Nor can you blame the traditionalists. We, too, are just living out the logical consequences of our belief system. And we would have spared the UMC what it’s going to go through. We would have given everyone a fair shake and played by the rules. Playing by the rules, the trads won the day at the 2019 General Conference outright. Nor was their position an extreme one. In a delegated system such as the UMC’s, the traditionalist majority is filtered through several elite institutions in order to arrive at the 900 people who actually constitute the General Conference. For there to be a trad majority at the general level, there has to be an enormous number of ordinary folks in the Annual Conferences voting for them.
Ah, but what happened in the immediate aftermath of GC 2019 tells the tale. The trads organized themselves well and came out on top in the 2015 GC elections, which entrenched their majorities in delegates to the 2016 and 2019 GCs. They were a minority of US delegates, but an overwhelming majority of non-US delegates. In reaction to 2019, it was the US centrists who upset the applecart. When the progs announced that they would not accept the result of 2019, the centrists went with them. In elections to the ever-more delayed GC 2020, centrists abandoned the trads with horror and put all their faith in a united front with the progs. This has had the result of delivering the US church entirely into the progressives’ hands.
The centrists call us traditionalists “extreme,” but they have sold themselves and their church to the progs and will have to endure the consequences. They have elected the most extreme people – especially clergy – to Jurisdictional and General Conferences, and those extremists have now elected the most extreme bench of bishops we have ever seen in our lifetimes. Which means – bottom line – that a lot of ordinary folks who just want to ignore what’s going on in the leadership, who just want to “love everybody” and do church as usual, who think it’ll all blow over and things will be as they always have been, are going to wake up in a couple of years – after the escape hatch has been closed to disaffiliate – and see their denomination’s decline and dysfunction accelerate. They won’t be able to ignore it then, and it will be too late to do anything about it.
Maybe ten percent of the American UM church is in process of disaffiliation right now.
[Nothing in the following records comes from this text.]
Definition RunGitPipeline (enabled : bool) (p : GitPipelineParams)
  : prog call (result error (GitPushResponse * option error)) :=
  let rt := rt_Spec (gp_RemoteTarget p) in
  let failed e := Ok (ResponseBuilder [] "" (TargetRepository rt), Some e) in
  r ⟵ GetTargetRepository enabled p;;
  match r with
  | Panic => Ret Panic
  | Err err => Ret (failed err)
  | Ok (target, lease) => deferred lease (
      if negb (String.eqb (MergeStrategy rt) "") &&
         negb (String.eqb (UpstreamRepository rt) (TargetRepository rt)) then
        r ⟵ GetUpstreamRepository enabled p;;
        match r with
        | Panic => Ret Panic
        | Err err => Ret (failed err)
        | Ok (upstream, lease2) => deferred lease2 (push_worktree p target upstream)
        end
      else push_worktree p target target)
  end.
End Pusher.

(** ** What a run pushes *)

(** A push as seen from outside: where, how, and what was answered. *)
Record push_event := mkPush { pe_repo : repo; pe_options : PushOptions; pe_answer : option git_error }.
Lemma status_steady sc f : changes log nothing (updateRemoteSyncerStatus sc f).
Proof. unfold updateRemoteSyncerStatus. steady. Qed.
#[local] Hint Resolve status_steady : changes.
Lemma state_steady r sc l k d : changes log nothing (UpdateRemoteSyncerState r sc l k d).
Proof. unfold UpdateRemoteSyncerState. cbv zeta. steady. Qed.
#[local] Hint Resolve state_steady : changes.
Lemma builder_steady msg r a e sc : changes log nothing (AdmissionReviewBuilder msg r a e sc).
Proof.
  unfold AdmissionReviewBuilder, BuildErrorCondition, BuildSuccessCondition, UpdateRemoteSyncerConditions. cbv zeta. steady.
Qed.
#[local] Hint Resolve builder_steady : changes.
Lemma manifests_steady r sc ns : changes log nothing (request_manifests r sc ns).
Proof. unfold request_manifests, ObjectToYAML, excluded_paths, ExcludedFieldsFromConfigMap. steady. Qed.
#[local] Hint Resolve manifests_steady : changes.
Lemma ca_steady ns sc u : changes log nothing (CABundleBuilder ns sc u).
Proof. unfold CABundleBuilder, FindGlobalCABundle, FindCABundle. cbv zeta. steady. Qed.
#[local] Hint Resolve ca_steady : changes.
Lemma authorize_steady user refs owner exempt : changes log nothing (AuthorizeCrossNamespaceRefs user refs owner exempt).
Proof.
  unfold AuthorizeCrossNamespaceRefs. cbv zeta. induction (List.filter _ refs) as [|ref l IH]; cbn [AuthorizeRefs]; steady.
Qed.
#[local] Hint Resolve authorize_steady : changes.
Lemma credentials_steady ru : changes log nothing (GetGitUserInfoByRemoteUser ru).
Proof. unfold GetGitUserInfoByRemoteUser. cbv zeta. steady. Qed.
#[local] Hint Resolve credentials_steady : changes.
Lemma association_steady user u sc : changes log nothing (GetUserInfoRemoteTargetsAssociation user u sc).
Proof.
  unfold GetUserInfoRemoteTargetsAssociation, GetRemoteUserBindingByUsername, GetGitUserInfoByRemoteUserBinding, bound_targets,
    default_targets, associate_targets, associate_users, resolveRefs, parse_selector_opt, parse_selector. steady.
Qed.
#[local] Hint Resolve association_steady : changes.

(** The calls made on the way from one state to another. *)
Definition traffic (Q : @event call → Prop) (st st' : world) : Prop :=
  ∃ t, st'.2.2 = (st.2.2 ++ t)%list ∧ Forall Q t.
Definition talks {A} (Q : @event call → Prop) (m : M error world A) : Prop :=
  ∀ st r st', m st = (r, st') → traffic Q st st'.
(** The part after the last dot. *)
Lemma last_segment_inj a b x y : no_dot x = true → no_dot y = true →
  a ++ ("." ++ x) = b ++ ("." ++ y) → a = b ∧ x = y.
Proof.
  unfold no_dot. rewrite !negb_true_iff. intros Hx Hy.
  revert b; induction a as [|c a IH]; intros [|d b] He; simpl in He.
  - by injection He.
  - injection He as _ He. rewrite He, has_byte_append in Hx. simpl in Hx. by rewrite orb_true_r in Hx.
  - injection He as _ He. rewrite <- He, has_byte_append in Hy. simpl in Hy. by rewrite orb_true_r in Hy.
  - injection He as -> He. by destruct (IH b He) as [-> ->].
Qed.

(** Namespaced syncers never share an entry of the configuration, nor do cluster-wide
    ones; but a cluster-wide syncer shares its entry with the namespaced syncer of the
    same name in the namespace called [clusterwide], and only with that one. *)
Theorem entry_names_collide req1 req2 :
  no_dot (nn_Namespace req1) = true → no_dot (nn_Namespace req2) = true →
  (remoteSyncer_entry_name req1 = remoteSyncer_entry_name req2 ↔ req1 = req2) ∧
  (clusterWide_entry_name req1 = clusterWide_entry_name req2 ↔ nn_Name req1 = nn_Name req2) ∧
  (remoteSyncer_entry_name req1 = clusterWide_entry_name req2 ↔
     nn_Namespace req1 = "clusterwide" ∧ nn_Name req1 = nn_Name req2).
Proof.
  assert (Hrs : ∀ req, remoteSyncer_entry_name req = (nn_Name req ++ ("." ++ nn_Namespace req)) ++ ".syngit.io").
  { intros req. unfold remoteSyncer_entry_name. by rewrite !append_assoc. }
  assert (Hcw : ∀ req, clusterWide_entry_name req = (nn_Name req ++ ("." ++ "clusterwide")) ++ ".syngit.io").
  { intros req. unfold clusterWide_entry_name. by rewrite !append_assoc. }
  intros H1' H2'. rewrite !Hrs, !Hcw. split_and!; split.
  - intros He%append_inj_r. apply last_segment_inj in He as [??]; [|done..].
    destruct req1, req2; simpl in *; congruence.
  - by intros ->.
  - by intros He%append_inj_r%append_inj_r.
  - by intros ->.
  - intros He%append_inj_r. apply last_segment_inj in He as [??]; done.
  - by intros [-> ->].
Qed.

(** ** A concrete configuration, for the witnesses *)

#[local] Instance demo_files : FileSystem World := {| ReadFile path w := (Ok "CA", w) |}.

Definition demo_manager : dynamicWebhookManager := mkManager "syngit-dynamic-webhook" "syngit" false "" "" "".
Definition demo_webhook (name ca : string) : ValidatingWebhook :=
  mkWebhook name ["v1"] (Some "None") [] (mkClientConfig None None ca) None None.
Definition demo_config (name : string) : ValidatingWebhookConfiguration :=
  mkVWC (new_meta "syngit-dynamic-webhook" "" ∅) [demo_webhook name "old CA"].
Definition demo_world (name : string) : World :=
  world_of (mkView ∅ ∅ ∅ ∅ ∅ ∅ ∅ {[mkNN "" "syngit-dynamic-webhook" := demo_config name]}).

Lemma demo_resting name : resting demo_manager (view (demo_world name)).
Proof.
  intros c Hc.
  change (({[mkNN "" "syngit-dynamic-webhook" := demo_config name]} : gmap _ _) !! config_key demo_manager = Some c) in Hc.
  apply lookup_singleton_Some in Hc as [_ <-]. split_and!; [done..|].
  apply NoDup_singleton.
Qed.

Lemma syncer_entry_converges_witness :
  ∃ w', reconcileWebhook_rs demo_manager (mkNN "team" "gone") (demo_world "other.team.syngit.io", ∅) =
          (Ok no_requeue, (w', delete (RemoteSyncerWebhookPath (mkNN "team" "gone")) ∅)) ∧
     entry_converged demo_manager (remoteSyncer_entry (mkNN "team" "gone") zero_RemoteSyncer) true
       (demo_world "other.team.syngit.io") w'.
Proof.
  assert (E : v_rs (view (demo_world "other.team.syngit.io")) !! mkNN "team" "gone" = None) by reflexivity.
  destruct (syncer_entry_converges demo_manager (mkNN "team" "gone") (demo_world "other.team.syngit.io") ∅
    (demo_resting _)) as [(w' & Hrun & Hconv) _].
  - intros w. exists "CA". reflexivity.
  - rewrite E in Hrun, Hconv. by exists w'.
Defined.

Lemma entry_drift_kept_witness :
  upsert_once demo_manager (demo_webhook "app.team.syngit.io" "new CA") ∅ false (demo_world "app.team.syngit.io") =
    (Ok tt, demo_world "app.team.syngit.io").
Proof.
  apply (entry_drift_kept demo_manager (demo_config "app.team.syngit.io") (demo_webhook "app.team.syngit.io" "old CA"));
    [by vm_compute|done|split; done || constructor].
Defined.

Lemma entry_names_collide_witness :
  remoteSyncer_entry_name (mkNN "clusterwide" "x") = clusterWide_entry_name (mkNN "" "x").
Proof.
  apply (entry_names_collide (mkNN "clusterwide" "x") (mkNN "" "x")); [reflexivity|reflexivity|split; reflexivity].
Defined.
Not all of those are going to join the GMC, but the GMC will take off and grow, I think. But what’s left of the American UMC – in theory, 90 percent of it – will take only a few years to shrink to maybe half that size. A lot of small, faithful churches – and even a fair number of large, successful churches – are going to close. People will vote with their feet; at the same time, the leadership will cannibalize resources to keep the party going for those most invested in the prog parade. The result will be an institutional loss of staggering proportions, even as the leadership proclaims ever-more exaggerated victories for “their truth.” And the people in the middle, who pride themselves on being “moderate” and “reasonable,” will have delivered their church to that future.
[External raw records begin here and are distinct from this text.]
(* ===== verification/Deletion.v ===== *)
(** * The deletion of a syncer

    The controllers ([Dynamic.v]), the policy host ([Policy.v]) and the policies
    ([Policies.v]) together: a syncer that is being deleted is cleaned up in a first pass, the
    last finalizer lets the API server drop it, and the pass this wakes takes its entry out of
    the shared configuration and its handler out of the interception server. *)

From S2P Require Import Prelude GoStr Api Errors External Kube Managed Policy Policies PolicyProps Target Sim AssociationProps UserSpecificProps Pipeline Dynamic.

Section Deletion.
Context {W : Type} `{ApiServer W, Lib, !Lib_laws}.

Abbreviation rubs w := (v_rub (view w)).
Abbreviation rts w := (v_rt (view w)).

(** ** What the cleanup of a policy leaves *)

(** Nobody deletes or protects what the cleanups change. *)
Record undisturbed (w : W) : Prop := {
  un_rts : keyed (rts w);
  un_rubs : keyed (rubs w);
  un_free : map_Forall (λ _, free_rub) (rubs w);
  un_fin : map_Forall (λ _ rt, om_Finalizers (rt_Meta rt) = []) (rts w) }.

Section Cleanup.
Context (s : Syncer).
Abbreviation ns := (IdentityNamespace s).

(** The names of some targets taken away from a managed binding. *)
Definition removed_from (l : list RemoteTarget) : RemoteUserBinding → string → bool := taken s (map (pair "") l).

(** The targets that [gone] selects are deleted, the references of the managed bindings to
    them are removed, and the other targets and bindings are left as they were. *)
Definition swept (gone : RemoteTarget → Prop) (w w' : W) : Prop :=
  ∃ removed, (∀ rt, rt ∈ removed ↔ rts w !! object_key rt = Some rt ∧ gone rt) ∧
    (∀ k, rts w' !! k = if bool_decide (k ∈ map object_key removed) then None else rts w !! k) ∧
    shrunk_all (removed_from removed) (rubs w) (rubs w').

Lemma removed_from_spec l r n : removed_from l r n = true ↔
  managed_in ns r = true ∧ ∃ rt, rt ∈ l ∧ om_Name (rt_Meta rt) = n.
Proof.
  unfold removed_from, taken. rewrite andb_true_iff, bool_decide_eq_true. f_equiv.
  rewrite list_elem_of_fmap. split.
  - intros ([u rt] & -> & (rt' & [= -> ->] & Hin)%list_elem_of_fmap). eauto.
  - intros (rt & Hin & <-). exists ("", rt). split; [done|]. apply list_elem_of_fmap. eauto.
Qed.

Lemma cleanup_loop (gone : RemoteTarget → bool) (body : RemoteTarget → M error W unit) l w :
  (∀ rt w, gone rt = false → body rt w = (Ok tt, w)) →
  (∀ rt w, rt ∈ l → gone rt = true → undisturbed w → ∃ mr w', body rt w = (Ok tt, w') ∧
     view w' = v_set mr (v_set (delete (object_key rt) (rts w)) (view w)) ∧ shrunk_all (removed_from [rt]) (rubs w) mr) →
  undisturbed w →
  ∃ mr mt w', for_each body l w = (Ok tt, w') ∧ view w' = v_set mr (v_set mt (view w)) ∧
    (∀ k, mt !! k = if bool_decide (k ∈ map object_key (List.filter gone l)) then None else rts w !! k) ∧
    shrunk_all (removed_from (List.filter gone l)) (rubs w) mr.
Proof.
  intros Hkeep Hbody. revert w. induction l as [|rt l IH]; intros w Hw.
  { exists (rubs w), (rts w), w. split_and!; [done|by destruct (view w)|done|].
    eapply shrunk_all_weaken; [|apply shrunk_all_refl]. intros r n. unfold removed_from, taken. simpl. by rewrite andb_false_r. }
  assert (Hbody' : ∀ rt w, rt ∈ l → gone rt = true → undisturbed w → ∃ mr w', body rt w = (Ok tt, w') ∧
     view w' = v_set mr (v_set (delete (object_key rt) (rts w)) (view w)) ∧ shrunk_all (removed_from [rt]) (rubs w) mr)
    by (intros rt0 w0 Hin; apply Hbody; by right).
  specialize (IH Hbody'). cbn [for_each List.filter]. destruct (gone rt) eqn:Ek.
  2:{ rewrite (bind_ok _ _ _ _ _ (Hkeep rt w Ek)). by apply IH. }
  destruct (Hbody rt w ltac:(by left) Ek Hw) as (mr1 & w1 & Hrun1 & Hv1 & Hsh1).
  assert (Hrubs1 : rubs w1 = mr1) by (by rewrite Hv1).
  assert (Hrts1 : rts w1 = delete (object_key rt) (rts w)) by (by rewrite Hv1).
  destruct (shrunk_all_calm _ _ _ Hsh1 (un_rubs _ Hw) (un_free _ Hw)) as [Hk1 Hf1].
  destruct (IH w1) as (mr & mt & w' & Hrun & Hv & Hmt & Hsh).
  { split; [rewrite Hrts1; apply map_Forall_delete, Hw|by rewrite Hrubs1|by rewrite Hrubs1|rewrite Hrts1; apply map_Forall_delete, Hw]. }
  rewrite Hrubs1 in Hsh. exists mr, mt, w'. split_and!.
  - by rewrite (bind_ok _ _ _ _ _ Hrun1).
  - by rewrite Hv, Hv1.
  - intros k. rewrite Hmt, Hrts1. simpl. case_bool_decide as Hk.
    + by rewrite bool_decide_eq_true_2 by (by right).
    + destruct (decide (k = object_key rt)) as [->|Hne].
      * by rewrite lookup_delete_eq, bool_decide_eq_true_2 by (by left).
      * rewrite lookup_delete_ne by done. rewrite bool_decide_eq_false_2; [done|]. by intros [|]%elem_of_cons.
  - eapply shrunk_all_weaken; [|eapply shrunk_all_trans; [|exact Hsh1|exact Hsh]].
    + intros r n. apply eq_true_iff_eq. rewrite orb_true_iff, !removed_from_spec.
      setoid_rewrite elem_of_cons. set_solver.
    + intros r r' n Hl. unfold removed_from, taken. by rewrite (like_managed s _ _ Hl).
Qed.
You can’t blame the progs. They’re just doing what progs do. Nor can you blame the trads. We are leaving quietly and ceding control to those who remain. Nope. The people who will have done this to the UMC are the people in the middle, the people who thought they could combine progressive leadership with a firm base of traditionalist belief and practice. In future years, when some of them show up at a GMC door, looking for a church that hasn’t gone crazy; when they tell their story and say, “we never thought it would come to this”; I will show them grace by not saying, “we told you so,” and take the refugees in. Because that’s what Jesus would do.
We are all the authors of our own destruction, but God has shown us mercy. And he would have us show mercy, too.